■ Records supplied:
(* ===== verification/GroupApi.v ===== *)
(** * Consumer-group requests and responses

    [find_coordinator_*.go], [join_group_*.go], [sync_group_*.go],
    [heartbeat_*.go], [leave_group_*.go], [list_groups_*.go],
    [describe_groups_*.go], [offset_commit_*.go] and [offset_fetch_*.go] of
    [src/protocol].  Where the two methods of a type are not inverse, the
    lemma states what is read back instead. *)
From S2P Require Import Prelude Encoder Decoder Codec.

(** ** Find coordinator *)
Module FindCoordinatorRequest.
Record t := mk { APIVersion : Z; CoordinatorKey : string; CoordinatorType : Z }.
#[global] Instance eq_dec : EqDecision t. Proof. solve_decision. Defined.

Definition Encode `{PacketEncoder E} (r : t) : M E unit :=
  PutString (CoordinatorKey r) ;;
  when (1 <=? APIVersion r) (PutInt8 (CoordinatorType r)).
Definition Decode (version : Z) : M ByteDecoder t :=
  key ← String; ty ← (if 1 <=? version then Int8 else mret 0); mret (mk version key ty).

Definition wf (r : t) : Prop :=
  wf_string (CoordinatorKey r) /\ since (1 <=? APIVersion r) (in_int 8) 0 (CoordinatorType r).
#[global] Instance wf_dec r : Decision (wf r). Proof. unfold wf; apply _. Defined.

Lemma codec_FindCoordinatorRequest r : wf r ->
  codec 2 (Encode r) (Encode r) (Decode (APIVersion r)) r.
Proof. unfold Encode, Decode, wf. codec_record H. Qed.
Lemma safe_FindCoordinatorRequest r : enc_safe (Encode r) (Encode r).
Proof. unfold Encode; enc_safe_go. Qed.
End FindCoordinatorRequest.

Module Coordinator.
Record t := mk { NodeID : Z; Host : string; Port : Z }.
#[global] Instance eq_dec : EqDecision t. Proof. solve_decision. Defined.
End Coordinator.

Module FindCoordinatorResponse.
Record t := mk {
  APIVersion : Z; ThrottleTime : Z; ErrorCode : Z; ErrorMessage : option string;
  Coordinator : Coordinator.t }.
#[global] Instance eq_dec : EqDecision t. Proof. solve_decision. Defined.

Definition Encode `{PacketEncoder E} (r : t) : M E unit :=
  when (1 <=? APIVersion r) (PutInt32 (durationMillis (ThrottleTime r))) ;;
  PutInt16 (ErrorCode r) ;;
  when (1 <=? APIVersion r) (PutNullableString (ErrorMessage r)) ;;
  PutInt32 (Coordinator.NodeID (Coordinator r)) ;;
  PutString (Coordinator.Host (Coordinator r)) ;;
  PutInt32 (Coordinator.Port (Coordinator r)).
Definition Decode (version : Z) : M ByteDecoder t :=
  throttle ← (if 1 <=? version then DurationMs else mret 0);
  errorCode ← Int16;
  errorMessage ← (if 1 <=? version then NullableString else mret None);
  nodeID ← Int32; host ← String; port ← Int32;
  mret (mk version throttle errorCode errorMessage (Coordinator.mk nodeID host port)).

Definition wf (r : t) : Prop :=
  since (1 <=? APIVersion r) wf_duration 0 (ThrottleTime r) /\ in_int 16 (ErrorCode r) /\
  since (1 <=? APIVersion r) wf_nstring None (ErrorMessage r) /\
  in_int 32 (Coordinator.NodeID (Coordinator r)) /\ wf_string (Coordinator.Host (Coordinator r)) /\
  in_int 32 (Coordinator.Port (Coordinator r)).
#[global] Instance wf_dec r : Decision (wf r). Proof. unfold wf; apply _. Defined.

Lemma codec_FindCoordinatorResponse r : wf r ->
  codec 12 (Encode r) (Encode r) (Decode (APIVersion r)) r.
Proof.
  unfold Encode, Decode, wf. destruct r as [v tt ec em [n h p]]. cbn [APIVersion ThrottleTime
    ErrorCode ErrorMessage Coordinator Coordinator.NodeID Coordinator.Host Coordinator.Port].
  codec_record H.
Qed.
Lemma safe_FindCoordinatorResponse r : enc_safe (Encode r) (Encode r).
Proof. unfold Encode; enc_safe_go. Qed.
End FindCoordinatorResponse.

(** ** Join group *)
Module GroupProtocol.
Record t := mk { ProtocolName : string; ProtocolMetadata : option (list byte) }.
#[global] Instance eq_dec : EqDecision t. Proof. solve_decision. Defined.

Definition Encode `{PacketEncoder E} (p : t) : M E unit :=
  PutString (ProtocolName p) ;; PutBytes (ProtocolMetadata p).
Definition Decode : M ByteDecoder t := name ← String; md ← Bytes; mret (mk name md).

Lemma safe_GroupProtocol p : enc_safe (Encode p) (Encode p).
Proof. unfold Encode; enc_safe_go. Qed.
End GroupProtocol.
#[export] Hint Resolve GroupProtocol.safe_GroupProtocol : codec.

Module JoinGroupRequest.
Record t := mk {
  APIVersion : Z; GroupID : string; SessionTimeout : Z; RebalanceTimeout : Z; MemberID : string;
  ProtocolType : string; GroupProtocols : list GroupProtocol.t }.
#[global] Instance eq_dec : EqDecision t. Proof. solve_decision. Defined.

(** The number of group protocols is not written. *)
Definition Encode `{PacketEncoder E} (r : t) : M E unit :=
  PutString (GroupID r) ;;
  PutInt32 (SessionTimeout r) ;;
  when (1 <=? APIVersion r) (PutInt32 (RebalanceTimeout r)) ;;
  PutString (MemberID r) ;;
  PutString (ProtocolType r) ;;
  for_each (GroupProtocols r) GroupProtocol.Encode.
Definition Decode (version : Z) : M ByteDecoder t :=
  groupID ← String;
  sessionTimeout ← Int32;
  rebalanceTimeout ← (if 1 <=? version then Int32 else mret 0);
  memberID ← String;
  protocolType ← String;
  groupProtocols ← decodeArray GroupProtocol.Decode;
  mret (mk version groupID sessionTimeout rebalanceTimeout memberID protocolType groupProtocols).

Lemma safe_JoinGroupRequest r : enc_safe (Encode r) (Encode r).
Proof. unfold Encode; enc_safe_go. Qed.

(** What this package writes for a request without protocols, it cannot read. *)
Example join_group_request_not_inverse :
  exists bs, Encoder.Encode (Encode (mk 0 "g" 1 0 "" "consumer" []))
               (Encode (mk 0 "g" 1 0 "" "consumer" [])) = Ret bs tt /\
    Decoder.Decode bs (Decode 0) = Fail ErrInsufficientData tt.
Proof. eexists. split; [vm_compute; reflexivity|vm_compute; reflexivity]. Qed.
End JoinGroupRequest.

Module Member.
Record t := mk { MemberID : string; MemberMetadata : option (list byte) }.
#[global] Instance eq_dec : EqDecision t. Proof. solve_decision. Defined.

Definition Encode `{PacketEncoder E} (m : t) : M E unit :=
  PutString (MemberID m) ;; PutBytes (MemberMetadata m).
Definition Decode : M ByteDecoder t := id ← String; md ← Bytes; mret (mk id md).

Definition wf (m : t) : Prop := wf_string (MemberID m) /\ wf_bytes (MemberMetadata m).
#[global] Instance wf_dec m : Decision (wf m). Proof. unfold wf; apply _. Defined.

Lemma codec_Member m : wf m -> codec 6 (Encode m) (Encode m) Decode m.
Proof. unfold Encode, Decode, wf. codec_record H. Qed.
Lemma safe_Member m : enc_safe (Encode m) (Encode m).
Proof. unfold Encode; enc_safe_go. Qed.
End Member.
#[export] Hint Resolve Member.codec_Member Member.safe_Member : codec.

Module JoinGroupResponse.
Record t := mk {
  APIVersion : Z; ThrottleTime : Z; ErrorCode : Z; GenerationID : Z; GroupProtocol : string;
  LeaderID : string; MemberID : string; Members : list Member.t }.
#[global] Instance eq_dec : EqDecision t. Proof. solve_decision. Defined.

(** The throttle time is written from version 1 on and read from version 2 on. *)
Definition Encode `{PacketEncoder E} (r : t) : M E unit :=
  when (1 <=? APIVersion r) (PutInt32 (durationMillis (ThrottleTime r))) ;;
  PutInt16 (ErrorCode r) ;;
  PutInt32 (GenerationID r) ;;
  PutString (GroupProtocol r) ;;
  PutString (LeaderID r) ;;
  PutString (MemberID r) ;;
  encodeArray (Members r) Member.Encode.
Definition Decode (version : Z) : M ByteDecoder t :=
  throttle ← (if 2 <=? version then DurationMs else mret 0);
  errorCode ← Int16; generationID ← Int32; groupProtocol ← String; leaderID ← String;
  memberID ← String; members ← decodeArray Member.Decode;
  mret (mk version throttle errorCode generationID groupProtocol leaderID memberID members).

Definition wf (r : t) : Prop :=
  APIVersion r <> 1 /\ since (1 <=? APIVersion r) wf_duration 0 (ThrottleTime r) /\
  in_int 16 (ErrorCode r) /\ in_int 32 (GenerationID r) /\ wf_string (GroupProtocol r) /\
  wf_string (LeaderID r) /\ wf_string (MemberID r) /\ wf_array Member.wf (Members r).
#[global] Instance wf_dec r : Decision (wf r). Proof. unfold wf; apply _. Defined.

Lemma codec_JoinGroupResponse r : wf r -> codec 16 (Encode r) (Encode r) (Decode (APIVersion r)) r.
Proof.
  unfold Encode, Decode, wf. intros [Hv H].
  replace (2 <=? APIVersion r) with (1 <=? APIVersion r)
    by (destruct (Z.leb_spec 1 (APIVersion r)), (Z.leb_spec 2 (APIVersion r)); lia).
  revert H. codec_record H.
Qed.
Lemma safe_JoinGroupResponse r : enc_safe (Encode r) (Encode r).
Proof. unfold Encode; enc_safe_go. Qed.
End JoinGroupResponse.

(** ** Sync group *)
Module GroupAssignment.
Record t := mk { MemberID : string; MemberAssignment : option (list byte) }.
#[global] Instance eq_dec : EqDecision t. Proof. solve_decision. Defined.

Definition Encode `{PacketEncoder E} (m : t) : M E unit :=
  PutString (MemberID m) ;; PutBytes (MemberAssignment m).
Definition Decode : M ByteDecoder t := id ← String; a ← Bytes; mret (mk id a).

Definition wf (m : t) : Prop := wf_string (MemberID m) /\ wf_bytes (MemberAssignment m).
#[global] Instance wf_dec m : Decision (wf m). Proof. unfold wf; apply _. Defined.

Lemma codec_GroupAssignment m : wf m -> codec 6 (Encode m) (Encode m) Decode m.
Proof. unfold Encode, Decode, wf. codec_record H. Qed.
Lemma safe_GroupAssignment m : enc_safe (Encode m) (Encode m).
Proof. unfold Encode; enc_safe_go. Qed.
End GroupAssignment.
#[export] Hint Resolve GroupAssignment.codec_GroupAssignment
  GroupAssignment.safe_GroupAssignment : codec.

Module SyncGroupRequest.
Record t := mk {
  APIVersion : Z; GroupID : string; GenerationID : Z; MemberID : string;
  GroupAssignments : list GroupAssignment.t }.
#[global] Instance eq_dec : EqDecision t. Proof. solve_decision. Defined.

Definition Encode `{PacketEncoder E} (r : t) : M E unit :=
  PutString (GroupID r) ;; PutInt32 (GenerationID r) ;; PutString (MemberID r) ;;
  encodeArray (GroupAssignments r) GroupAssignment.Encode.
Definition Decode (version : Z) : M ByteDecoder t :=
  groupID ← String; generationID ← Int32; memberID ← String;
  assignments ← decodeArray GroupAssignment.Decode;
  mret (mk version groupID generationID memberID assignments).

Definition wf (r : t) : Prop :=
  wf_string (GroupID r) /\ in_int 32 (GenerationID r) /\ wf_string (MemberID r) /\
  wf_array GroupAssignment.wf (GroupAssignments r).
#[global] Instance wf_dec r : Decision (wf r). Proof. unfold wf; apply _. Defined.

Lemma codec_SyncGroupRequest r : wf r -> codec 12 (Encode r) (Encode r) (Decode (APIVersion r)) r.
Proof. unfold Encode, Decode, wf. codec_record H. Qed.
Lemma safe_SyncGroupRequest r : enc_safe (Encode r) (Encode r).
Proof. unfold Encode; enc_safe_go. Qed.
End SyncGroupRequest.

■ Exercise description:
Set down each line from the line containing "APIVersion : Z; GroupID : string; GenerationID" through the final line of the data, exactly and with nothing added.

■ Task solution:
  APIVersion : Z; GroupID : string; GenerationID : Z; MemberID : string;
  GroupAssignments : list GroupAssignment.t }.
#[global] Instance eq_dec : EqDecision t. Proof. solve_decision. Defined.

Definition Encode `{PacketEncoder E} (r : t) : M E unit :=
  PutString (GroupID r) ;; PutInt32 (GenerationID r) ;; PutString (MemberID r) ;;
  encodeArray (GroupAssignments r) GroupAssignment.Encode.
Definition Decode (version : Z) : M ByteDecoder t :=
  groupID ← String; generationID ← Int32; memberID ← String;
  assignments ← decodeArray GroupAssignment.Decode;
  mret (mk version groupID generationID memberID assignments).

Definition wf (r : t) : Prop :=
  wf_string (GroupID r) /\ in_int 32 (GenerationID r) /\ wf_string (MemberID r) /\
  wf_array GroupAssignment.wf (GroupAssignments r).
#[global] Instance wf_dec r : Decision (wf r). Proof. unfold wf; apply _. Defined.

Lemma codec_SyncGroupRequest r : wf r -> codec 12 (Encode r) (Encode r) (Decode (APIVersion r)) r.
Proof. unfold Encode, Decode, wf. codec_record H. Qed.
Lemma safe_SyncGroupRequest r : enc_safe (Encode r) (Encode r).
Proof. unfold Encode; enc_safe_go. Qed.
End SyncGroupRequest.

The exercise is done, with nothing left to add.